Exact reproduction required: the lines below from the line with "let '(req, rest) := r in" to the line with "(Some req) CMWAttestationExtensionType)", both ends included, and no others.
<<<<
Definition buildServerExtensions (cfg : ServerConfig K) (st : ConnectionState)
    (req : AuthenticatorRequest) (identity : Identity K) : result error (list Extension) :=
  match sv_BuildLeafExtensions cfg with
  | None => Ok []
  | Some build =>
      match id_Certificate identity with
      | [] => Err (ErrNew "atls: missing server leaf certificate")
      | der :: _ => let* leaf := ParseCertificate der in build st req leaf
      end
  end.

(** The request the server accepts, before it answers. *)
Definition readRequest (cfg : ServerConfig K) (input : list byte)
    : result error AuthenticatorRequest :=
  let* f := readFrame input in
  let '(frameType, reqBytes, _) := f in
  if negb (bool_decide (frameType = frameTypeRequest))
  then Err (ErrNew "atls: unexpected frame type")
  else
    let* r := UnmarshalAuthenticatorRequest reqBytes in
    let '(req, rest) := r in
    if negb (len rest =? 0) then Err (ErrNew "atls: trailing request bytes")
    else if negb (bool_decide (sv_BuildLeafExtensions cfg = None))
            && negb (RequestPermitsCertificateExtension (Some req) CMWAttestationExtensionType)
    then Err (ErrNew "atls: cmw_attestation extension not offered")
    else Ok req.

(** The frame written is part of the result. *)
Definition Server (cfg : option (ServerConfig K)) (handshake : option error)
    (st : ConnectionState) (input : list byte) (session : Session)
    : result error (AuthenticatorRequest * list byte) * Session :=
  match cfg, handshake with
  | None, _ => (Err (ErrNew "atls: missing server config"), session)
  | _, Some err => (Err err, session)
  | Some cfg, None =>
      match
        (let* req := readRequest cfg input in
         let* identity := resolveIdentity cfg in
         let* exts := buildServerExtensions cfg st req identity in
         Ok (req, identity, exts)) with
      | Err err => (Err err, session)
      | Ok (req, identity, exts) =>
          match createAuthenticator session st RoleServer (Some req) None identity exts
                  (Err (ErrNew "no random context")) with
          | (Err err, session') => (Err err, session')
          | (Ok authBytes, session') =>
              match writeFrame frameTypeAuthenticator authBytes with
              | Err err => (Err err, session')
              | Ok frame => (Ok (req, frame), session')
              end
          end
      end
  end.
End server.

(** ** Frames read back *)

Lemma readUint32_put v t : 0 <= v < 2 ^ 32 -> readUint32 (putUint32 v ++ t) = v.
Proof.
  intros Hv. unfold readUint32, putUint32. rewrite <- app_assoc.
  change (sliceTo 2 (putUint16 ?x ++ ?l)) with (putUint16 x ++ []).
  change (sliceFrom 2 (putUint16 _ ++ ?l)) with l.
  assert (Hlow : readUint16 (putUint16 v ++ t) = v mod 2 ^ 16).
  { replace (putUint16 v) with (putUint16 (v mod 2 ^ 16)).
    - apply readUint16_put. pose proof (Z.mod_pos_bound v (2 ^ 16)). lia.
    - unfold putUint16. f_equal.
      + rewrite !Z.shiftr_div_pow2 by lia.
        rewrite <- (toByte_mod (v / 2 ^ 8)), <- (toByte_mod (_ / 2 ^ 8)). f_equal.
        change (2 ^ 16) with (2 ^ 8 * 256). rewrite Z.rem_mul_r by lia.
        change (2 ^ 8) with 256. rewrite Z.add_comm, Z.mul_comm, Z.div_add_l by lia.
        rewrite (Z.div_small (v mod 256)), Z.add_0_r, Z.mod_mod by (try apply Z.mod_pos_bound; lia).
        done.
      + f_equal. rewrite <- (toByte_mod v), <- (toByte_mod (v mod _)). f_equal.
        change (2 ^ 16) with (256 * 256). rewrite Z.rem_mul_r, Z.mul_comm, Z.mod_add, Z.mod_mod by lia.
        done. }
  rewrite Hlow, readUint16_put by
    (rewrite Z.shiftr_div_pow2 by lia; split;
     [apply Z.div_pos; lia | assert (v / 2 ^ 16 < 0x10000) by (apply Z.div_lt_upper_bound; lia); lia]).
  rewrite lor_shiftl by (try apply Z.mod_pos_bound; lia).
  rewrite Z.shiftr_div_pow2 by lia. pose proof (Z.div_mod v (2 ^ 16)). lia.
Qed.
>>>>
== RESPONSE TO THIS EXERCISE ==
    let '(req, rest) := r in
    if negb (len rest =? 0) then Err (ErrNew "atls: trailing request bytes")
    else if negb (bool_decide (sv_BuildLeafExtensions cfg = None))
            && negb (RequestPermitsCertificateExtension (Some req) CMWAttestationExtensionType)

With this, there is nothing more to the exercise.